Assignment:
Only one stretch of the data below is needed. Output the lines from the one with "(** ** Concrete runs *)" up to and including the one with "call to [p] *)", exactly as they stand.
START Input records
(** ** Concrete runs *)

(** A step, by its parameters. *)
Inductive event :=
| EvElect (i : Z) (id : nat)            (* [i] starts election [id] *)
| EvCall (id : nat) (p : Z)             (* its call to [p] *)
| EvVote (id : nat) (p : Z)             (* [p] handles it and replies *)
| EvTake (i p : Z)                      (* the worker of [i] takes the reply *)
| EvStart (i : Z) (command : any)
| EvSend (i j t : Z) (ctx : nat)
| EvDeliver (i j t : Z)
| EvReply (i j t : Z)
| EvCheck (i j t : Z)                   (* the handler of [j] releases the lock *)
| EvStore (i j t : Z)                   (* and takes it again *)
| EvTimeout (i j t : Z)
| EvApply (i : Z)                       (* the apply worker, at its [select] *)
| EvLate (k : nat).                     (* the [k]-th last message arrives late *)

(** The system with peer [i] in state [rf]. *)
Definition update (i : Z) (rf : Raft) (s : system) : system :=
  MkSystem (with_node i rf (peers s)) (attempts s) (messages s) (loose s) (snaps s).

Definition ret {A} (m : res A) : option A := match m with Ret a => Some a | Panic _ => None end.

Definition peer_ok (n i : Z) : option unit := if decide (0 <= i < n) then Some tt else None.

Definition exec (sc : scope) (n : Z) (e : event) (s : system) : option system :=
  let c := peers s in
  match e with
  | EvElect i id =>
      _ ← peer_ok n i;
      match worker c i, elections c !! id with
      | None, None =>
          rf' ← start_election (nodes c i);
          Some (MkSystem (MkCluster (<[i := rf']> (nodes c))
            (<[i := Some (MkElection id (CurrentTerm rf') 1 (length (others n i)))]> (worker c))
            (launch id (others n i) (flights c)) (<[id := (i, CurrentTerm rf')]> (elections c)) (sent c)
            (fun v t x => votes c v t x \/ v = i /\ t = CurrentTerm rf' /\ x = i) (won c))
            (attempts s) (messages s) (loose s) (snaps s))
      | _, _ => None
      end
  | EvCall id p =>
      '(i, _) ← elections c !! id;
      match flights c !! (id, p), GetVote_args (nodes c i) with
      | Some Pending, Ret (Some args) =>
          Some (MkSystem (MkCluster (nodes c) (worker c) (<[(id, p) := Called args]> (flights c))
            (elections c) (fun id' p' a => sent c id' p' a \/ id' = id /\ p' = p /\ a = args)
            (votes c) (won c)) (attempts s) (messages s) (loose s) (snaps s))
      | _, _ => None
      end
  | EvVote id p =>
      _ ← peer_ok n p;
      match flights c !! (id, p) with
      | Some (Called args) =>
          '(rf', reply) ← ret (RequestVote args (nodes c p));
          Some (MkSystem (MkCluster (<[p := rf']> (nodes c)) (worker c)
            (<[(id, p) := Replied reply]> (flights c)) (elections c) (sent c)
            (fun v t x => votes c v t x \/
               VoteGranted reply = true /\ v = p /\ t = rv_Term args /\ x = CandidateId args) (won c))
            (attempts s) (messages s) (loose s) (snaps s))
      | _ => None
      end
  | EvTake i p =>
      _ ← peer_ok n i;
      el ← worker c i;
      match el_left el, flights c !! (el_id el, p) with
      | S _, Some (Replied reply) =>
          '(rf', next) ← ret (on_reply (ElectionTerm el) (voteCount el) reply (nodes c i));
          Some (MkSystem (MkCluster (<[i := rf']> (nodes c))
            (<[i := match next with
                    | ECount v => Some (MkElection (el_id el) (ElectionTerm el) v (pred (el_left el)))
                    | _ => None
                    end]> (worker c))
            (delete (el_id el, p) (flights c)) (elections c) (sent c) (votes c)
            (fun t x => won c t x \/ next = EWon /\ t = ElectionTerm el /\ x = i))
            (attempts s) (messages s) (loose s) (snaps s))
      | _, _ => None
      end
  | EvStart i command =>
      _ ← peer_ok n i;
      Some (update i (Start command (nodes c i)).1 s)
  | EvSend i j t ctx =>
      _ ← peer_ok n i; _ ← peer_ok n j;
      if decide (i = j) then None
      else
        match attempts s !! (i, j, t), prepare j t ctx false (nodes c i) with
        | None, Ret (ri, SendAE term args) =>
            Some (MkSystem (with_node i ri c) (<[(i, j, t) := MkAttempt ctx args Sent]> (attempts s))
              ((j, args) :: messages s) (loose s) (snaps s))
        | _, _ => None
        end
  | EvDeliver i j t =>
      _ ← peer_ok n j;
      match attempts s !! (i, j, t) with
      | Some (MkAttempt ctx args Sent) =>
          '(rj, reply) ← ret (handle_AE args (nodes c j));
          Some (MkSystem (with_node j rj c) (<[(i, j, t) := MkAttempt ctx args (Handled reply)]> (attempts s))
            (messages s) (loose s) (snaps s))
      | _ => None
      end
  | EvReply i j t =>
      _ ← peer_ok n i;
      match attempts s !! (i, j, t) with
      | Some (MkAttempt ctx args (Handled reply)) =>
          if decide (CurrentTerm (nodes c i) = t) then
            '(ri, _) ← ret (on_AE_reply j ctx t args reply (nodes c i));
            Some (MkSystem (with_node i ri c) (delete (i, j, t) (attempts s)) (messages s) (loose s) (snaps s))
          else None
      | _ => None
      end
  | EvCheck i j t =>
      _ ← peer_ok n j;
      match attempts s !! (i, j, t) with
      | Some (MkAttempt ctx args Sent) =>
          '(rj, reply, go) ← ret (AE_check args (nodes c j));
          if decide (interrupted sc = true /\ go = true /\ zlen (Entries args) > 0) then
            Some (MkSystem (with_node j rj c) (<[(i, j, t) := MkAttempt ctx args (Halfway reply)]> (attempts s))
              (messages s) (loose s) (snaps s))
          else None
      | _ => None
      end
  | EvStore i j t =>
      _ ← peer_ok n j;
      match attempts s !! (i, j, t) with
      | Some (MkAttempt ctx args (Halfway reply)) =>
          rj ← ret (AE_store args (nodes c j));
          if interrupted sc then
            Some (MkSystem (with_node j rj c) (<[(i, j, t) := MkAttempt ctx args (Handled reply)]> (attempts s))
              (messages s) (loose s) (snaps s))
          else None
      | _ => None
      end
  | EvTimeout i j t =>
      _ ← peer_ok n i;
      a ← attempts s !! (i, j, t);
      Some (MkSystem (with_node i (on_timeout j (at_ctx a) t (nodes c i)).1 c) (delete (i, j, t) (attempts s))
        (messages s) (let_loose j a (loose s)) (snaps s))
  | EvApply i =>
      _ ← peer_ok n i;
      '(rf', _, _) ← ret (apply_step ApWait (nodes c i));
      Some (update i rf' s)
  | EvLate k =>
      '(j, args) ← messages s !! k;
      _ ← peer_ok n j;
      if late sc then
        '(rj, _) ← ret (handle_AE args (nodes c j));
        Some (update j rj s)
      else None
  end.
END Input records
START Input records
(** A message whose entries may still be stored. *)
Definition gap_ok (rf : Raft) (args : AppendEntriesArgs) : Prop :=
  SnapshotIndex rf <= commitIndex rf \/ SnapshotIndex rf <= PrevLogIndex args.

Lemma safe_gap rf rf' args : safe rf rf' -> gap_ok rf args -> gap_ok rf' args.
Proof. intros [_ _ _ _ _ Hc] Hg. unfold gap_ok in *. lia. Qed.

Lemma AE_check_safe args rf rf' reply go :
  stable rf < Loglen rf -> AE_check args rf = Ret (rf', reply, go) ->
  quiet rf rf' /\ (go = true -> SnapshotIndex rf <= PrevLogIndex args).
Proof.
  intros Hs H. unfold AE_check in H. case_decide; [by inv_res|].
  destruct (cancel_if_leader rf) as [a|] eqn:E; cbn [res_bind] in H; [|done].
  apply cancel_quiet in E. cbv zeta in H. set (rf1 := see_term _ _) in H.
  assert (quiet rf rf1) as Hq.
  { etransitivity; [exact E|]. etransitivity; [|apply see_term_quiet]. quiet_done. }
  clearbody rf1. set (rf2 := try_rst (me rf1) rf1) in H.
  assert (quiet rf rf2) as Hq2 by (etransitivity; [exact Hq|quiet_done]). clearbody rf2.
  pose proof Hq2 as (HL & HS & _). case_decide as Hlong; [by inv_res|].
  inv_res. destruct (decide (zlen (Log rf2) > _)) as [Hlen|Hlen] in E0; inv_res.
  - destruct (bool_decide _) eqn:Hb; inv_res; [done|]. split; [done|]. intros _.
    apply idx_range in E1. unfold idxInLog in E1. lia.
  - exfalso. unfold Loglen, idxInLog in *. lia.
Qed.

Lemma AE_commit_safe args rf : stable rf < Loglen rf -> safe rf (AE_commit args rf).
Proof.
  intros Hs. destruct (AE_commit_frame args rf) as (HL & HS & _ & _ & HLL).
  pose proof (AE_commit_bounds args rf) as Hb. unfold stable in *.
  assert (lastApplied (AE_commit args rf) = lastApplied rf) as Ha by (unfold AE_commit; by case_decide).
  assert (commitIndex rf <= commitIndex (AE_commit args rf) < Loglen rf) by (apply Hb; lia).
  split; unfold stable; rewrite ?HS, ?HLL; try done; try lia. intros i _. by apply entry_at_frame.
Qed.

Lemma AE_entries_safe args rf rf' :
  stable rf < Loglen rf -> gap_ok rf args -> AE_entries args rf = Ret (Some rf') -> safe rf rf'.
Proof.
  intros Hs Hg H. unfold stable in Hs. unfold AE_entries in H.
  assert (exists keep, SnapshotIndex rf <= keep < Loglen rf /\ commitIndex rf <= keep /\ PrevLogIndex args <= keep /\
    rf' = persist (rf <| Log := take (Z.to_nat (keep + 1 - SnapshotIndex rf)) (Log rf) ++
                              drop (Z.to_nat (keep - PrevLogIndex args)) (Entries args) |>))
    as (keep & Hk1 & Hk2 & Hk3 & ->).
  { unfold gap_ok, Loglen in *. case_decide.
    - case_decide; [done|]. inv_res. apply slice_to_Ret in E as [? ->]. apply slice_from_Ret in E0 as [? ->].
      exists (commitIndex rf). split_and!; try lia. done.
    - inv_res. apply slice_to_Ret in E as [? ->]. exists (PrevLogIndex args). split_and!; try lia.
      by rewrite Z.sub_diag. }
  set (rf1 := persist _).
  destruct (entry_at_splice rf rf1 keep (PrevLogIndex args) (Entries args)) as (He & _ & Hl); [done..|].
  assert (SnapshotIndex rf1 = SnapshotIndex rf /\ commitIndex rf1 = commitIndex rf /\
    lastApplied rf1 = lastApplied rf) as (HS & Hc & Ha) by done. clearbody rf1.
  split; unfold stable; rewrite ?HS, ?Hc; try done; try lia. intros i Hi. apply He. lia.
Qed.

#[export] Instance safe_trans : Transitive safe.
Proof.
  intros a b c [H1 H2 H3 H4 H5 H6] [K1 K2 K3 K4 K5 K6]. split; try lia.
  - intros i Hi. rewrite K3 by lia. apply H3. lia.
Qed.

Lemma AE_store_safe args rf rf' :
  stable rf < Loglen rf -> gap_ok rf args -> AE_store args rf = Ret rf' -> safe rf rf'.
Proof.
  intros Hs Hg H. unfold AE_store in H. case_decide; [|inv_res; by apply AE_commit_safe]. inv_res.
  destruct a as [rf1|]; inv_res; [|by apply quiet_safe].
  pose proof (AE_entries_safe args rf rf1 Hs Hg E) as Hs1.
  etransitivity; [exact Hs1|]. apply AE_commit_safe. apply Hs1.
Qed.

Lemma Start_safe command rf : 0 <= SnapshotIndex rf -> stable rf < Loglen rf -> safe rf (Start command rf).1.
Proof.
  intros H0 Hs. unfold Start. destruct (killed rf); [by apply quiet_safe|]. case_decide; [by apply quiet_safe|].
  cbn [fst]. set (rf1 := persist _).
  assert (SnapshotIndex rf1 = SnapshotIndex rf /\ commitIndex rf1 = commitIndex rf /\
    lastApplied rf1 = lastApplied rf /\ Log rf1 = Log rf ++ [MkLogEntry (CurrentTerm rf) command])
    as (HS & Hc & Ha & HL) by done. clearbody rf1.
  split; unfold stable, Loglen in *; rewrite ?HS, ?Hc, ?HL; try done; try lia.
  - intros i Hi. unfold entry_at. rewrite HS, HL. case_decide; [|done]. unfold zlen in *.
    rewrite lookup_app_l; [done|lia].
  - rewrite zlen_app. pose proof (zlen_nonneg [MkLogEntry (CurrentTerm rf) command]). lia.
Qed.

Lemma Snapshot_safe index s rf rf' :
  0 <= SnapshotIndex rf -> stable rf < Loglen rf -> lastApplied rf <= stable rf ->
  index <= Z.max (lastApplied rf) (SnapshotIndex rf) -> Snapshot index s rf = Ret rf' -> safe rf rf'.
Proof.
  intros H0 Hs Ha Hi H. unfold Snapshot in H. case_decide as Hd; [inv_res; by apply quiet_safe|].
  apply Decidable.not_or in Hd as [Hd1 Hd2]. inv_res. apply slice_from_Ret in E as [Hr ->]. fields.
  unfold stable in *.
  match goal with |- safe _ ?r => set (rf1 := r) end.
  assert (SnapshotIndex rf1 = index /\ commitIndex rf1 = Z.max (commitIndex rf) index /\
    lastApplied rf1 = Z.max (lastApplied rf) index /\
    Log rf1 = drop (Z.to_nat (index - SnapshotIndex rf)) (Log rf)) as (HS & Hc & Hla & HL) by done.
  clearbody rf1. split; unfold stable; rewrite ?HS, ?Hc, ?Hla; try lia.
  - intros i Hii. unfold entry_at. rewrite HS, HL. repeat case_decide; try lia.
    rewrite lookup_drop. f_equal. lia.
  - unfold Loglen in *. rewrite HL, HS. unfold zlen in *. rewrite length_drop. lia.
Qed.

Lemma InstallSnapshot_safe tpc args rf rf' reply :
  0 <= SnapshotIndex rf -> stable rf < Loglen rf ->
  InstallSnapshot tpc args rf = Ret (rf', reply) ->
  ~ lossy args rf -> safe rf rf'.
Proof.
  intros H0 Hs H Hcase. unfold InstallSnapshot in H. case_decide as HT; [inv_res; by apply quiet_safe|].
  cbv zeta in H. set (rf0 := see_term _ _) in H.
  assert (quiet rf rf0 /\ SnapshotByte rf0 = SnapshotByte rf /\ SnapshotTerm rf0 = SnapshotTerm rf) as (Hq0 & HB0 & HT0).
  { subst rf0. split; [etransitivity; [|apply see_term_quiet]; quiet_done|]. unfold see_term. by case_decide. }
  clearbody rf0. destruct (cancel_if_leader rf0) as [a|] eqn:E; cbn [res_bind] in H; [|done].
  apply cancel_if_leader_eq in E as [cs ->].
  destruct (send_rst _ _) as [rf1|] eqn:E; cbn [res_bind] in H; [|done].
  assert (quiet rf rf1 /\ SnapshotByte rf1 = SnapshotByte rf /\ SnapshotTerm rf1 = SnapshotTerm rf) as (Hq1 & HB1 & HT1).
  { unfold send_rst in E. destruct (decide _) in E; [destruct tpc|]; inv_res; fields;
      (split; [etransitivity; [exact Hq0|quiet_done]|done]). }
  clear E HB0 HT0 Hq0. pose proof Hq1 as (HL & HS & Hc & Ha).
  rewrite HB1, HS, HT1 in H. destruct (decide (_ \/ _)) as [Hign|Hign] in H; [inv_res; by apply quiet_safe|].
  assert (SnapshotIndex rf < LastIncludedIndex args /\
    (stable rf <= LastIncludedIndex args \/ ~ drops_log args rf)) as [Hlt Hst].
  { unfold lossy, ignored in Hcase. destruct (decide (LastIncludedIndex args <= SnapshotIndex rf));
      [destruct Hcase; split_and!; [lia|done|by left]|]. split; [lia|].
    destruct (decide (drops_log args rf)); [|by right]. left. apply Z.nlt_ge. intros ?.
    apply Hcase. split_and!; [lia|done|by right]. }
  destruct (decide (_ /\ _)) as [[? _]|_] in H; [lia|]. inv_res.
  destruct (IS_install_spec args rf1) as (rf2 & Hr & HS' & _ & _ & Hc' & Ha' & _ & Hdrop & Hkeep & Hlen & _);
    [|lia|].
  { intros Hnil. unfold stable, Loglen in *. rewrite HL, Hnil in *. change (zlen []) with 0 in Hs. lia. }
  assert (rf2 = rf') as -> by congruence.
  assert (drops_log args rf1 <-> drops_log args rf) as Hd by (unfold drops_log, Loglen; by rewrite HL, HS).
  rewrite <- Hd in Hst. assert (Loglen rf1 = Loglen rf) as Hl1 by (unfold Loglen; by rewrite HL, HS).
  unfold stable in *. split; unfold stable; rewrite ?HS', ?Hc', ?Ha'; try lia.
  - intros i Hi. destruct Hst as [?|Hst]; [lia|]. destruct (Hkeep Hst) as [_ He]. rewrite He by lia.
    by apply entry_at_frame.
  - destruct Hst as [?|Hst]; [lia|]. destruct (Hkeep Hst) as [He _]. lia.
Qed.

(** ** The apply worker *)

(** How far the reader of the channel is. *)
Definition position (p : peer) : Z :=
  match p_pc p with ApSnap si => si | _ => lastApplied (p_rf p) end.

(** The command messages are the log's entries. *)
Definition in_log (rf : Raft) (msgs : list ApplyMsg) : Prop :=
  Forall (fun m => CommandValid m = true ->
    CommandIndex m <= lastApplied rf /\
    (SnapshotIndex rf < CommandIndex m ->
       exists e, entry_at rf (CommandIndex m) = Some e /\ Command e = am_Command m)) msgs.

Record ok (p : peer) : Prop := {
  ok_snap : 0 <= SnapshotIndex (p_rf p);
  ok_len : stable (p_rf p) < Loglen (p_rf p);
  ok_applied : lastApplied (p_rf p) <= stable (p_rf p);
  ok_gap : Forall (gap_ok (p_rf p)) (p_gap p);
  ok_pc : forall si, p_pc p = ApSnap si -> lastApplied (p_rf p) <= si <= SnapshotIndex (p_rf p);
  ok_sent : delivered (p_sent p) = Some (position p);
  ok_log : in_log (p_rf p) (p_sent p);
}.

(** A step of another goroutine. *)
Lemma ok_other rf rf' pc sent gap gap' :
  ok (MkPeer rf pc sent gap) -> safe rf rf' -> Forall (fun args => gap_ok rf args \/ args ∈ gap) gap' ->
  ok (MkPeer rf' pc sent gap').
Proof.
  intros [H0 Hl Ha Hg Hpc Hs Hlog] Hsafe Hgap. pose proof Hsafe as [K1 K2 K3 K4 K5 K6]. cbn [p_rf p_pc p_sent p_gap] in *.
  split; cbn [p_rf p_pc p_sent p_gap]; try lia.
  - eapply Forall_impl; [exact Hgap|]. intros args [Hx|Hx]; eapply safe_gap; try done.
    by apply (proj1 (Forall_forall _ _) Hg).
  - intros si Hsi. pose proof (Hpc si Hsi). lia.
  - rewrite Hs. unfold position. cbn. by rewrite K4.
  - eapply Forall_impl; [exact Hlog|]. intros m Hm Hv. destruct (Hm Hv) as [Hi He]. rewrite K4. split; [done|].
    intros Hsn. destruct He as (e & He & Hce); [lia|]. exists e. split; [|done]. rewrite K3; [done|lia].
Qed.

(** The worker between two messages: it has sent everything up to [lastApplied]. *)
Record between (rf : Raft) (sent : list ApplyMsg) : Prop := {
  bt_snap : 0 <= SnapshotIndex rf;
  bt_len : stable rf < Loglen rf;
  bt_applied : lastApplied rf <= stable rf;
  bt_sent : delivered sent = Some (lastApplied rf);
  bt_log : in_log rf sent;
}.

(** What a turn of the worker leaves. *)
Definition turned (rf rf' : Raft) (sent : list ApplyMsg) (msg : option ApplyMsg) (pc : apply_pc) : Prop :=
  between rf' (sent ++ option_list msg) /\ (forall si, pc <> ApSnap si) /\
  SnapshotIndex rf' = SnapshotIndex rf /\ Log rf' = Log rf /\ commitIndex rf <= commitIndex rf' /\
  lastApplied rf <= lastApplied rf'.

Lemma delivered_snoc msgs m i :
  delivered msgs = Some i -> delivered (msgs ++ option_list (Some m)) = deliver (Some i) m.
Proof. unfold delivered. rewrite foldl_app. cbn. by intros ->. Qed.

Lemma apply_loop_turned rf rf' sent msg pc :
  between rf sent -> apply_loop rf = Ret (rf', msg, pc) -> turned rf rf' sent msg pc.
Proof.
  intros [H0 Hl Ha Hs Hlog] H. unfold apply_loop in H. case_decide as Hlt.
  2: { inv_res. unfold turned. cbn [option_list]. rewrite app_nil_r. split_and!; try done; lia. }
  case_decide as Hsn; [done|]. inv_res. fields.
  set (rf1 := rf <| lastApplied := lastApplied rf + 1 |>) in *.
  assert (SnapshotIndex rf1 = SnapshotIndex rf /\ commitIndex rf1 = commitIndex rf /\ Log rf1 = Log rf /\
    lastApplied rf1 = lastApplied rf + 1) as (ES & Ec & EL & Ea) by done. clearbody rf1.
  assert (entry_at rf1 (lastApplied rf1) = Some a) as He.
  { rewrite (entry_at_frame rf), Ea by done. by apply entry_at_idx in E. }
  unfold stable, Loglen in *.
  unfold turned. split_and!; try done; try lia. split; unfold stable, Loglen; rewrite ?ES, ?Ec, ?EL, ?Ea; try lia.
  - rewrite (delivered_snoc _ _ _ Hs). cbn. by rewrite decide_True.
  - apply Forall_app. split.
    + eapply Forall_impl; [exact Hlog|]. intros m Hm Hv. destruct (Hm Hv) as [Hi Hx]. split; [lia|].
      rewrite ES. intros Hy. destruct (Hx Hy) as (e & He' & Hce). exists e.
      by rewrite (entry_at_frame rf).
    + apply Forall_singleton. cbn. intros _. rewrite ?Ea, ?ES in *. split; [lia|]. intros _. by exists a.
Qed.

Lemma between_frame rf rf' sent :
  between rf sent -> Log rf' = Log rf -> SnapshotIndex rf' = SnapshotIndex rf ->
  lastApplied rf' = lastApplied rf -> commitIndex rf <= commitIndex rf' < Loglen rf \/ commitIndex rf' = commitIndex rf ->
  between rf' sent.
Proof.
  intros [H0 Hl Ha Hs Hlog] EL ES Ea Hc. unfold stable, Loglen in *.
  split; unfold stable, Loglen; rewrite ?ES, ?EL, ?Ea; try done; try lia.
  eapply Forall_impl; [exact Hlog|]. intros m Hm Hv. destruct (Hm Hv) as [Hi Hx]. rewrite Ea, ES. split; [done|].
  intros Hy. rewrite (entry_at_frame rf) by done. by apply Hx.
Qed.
END Input records
Response area:
(** ** Concrete runs *)

(** A step, by its parameters. *)
Inductive event :=
| EvElect (i : Z) (id : nat)            (* [i] starts election [id] *)
| EvCall (id : nat) (p : Z)             (* its call to [p] *)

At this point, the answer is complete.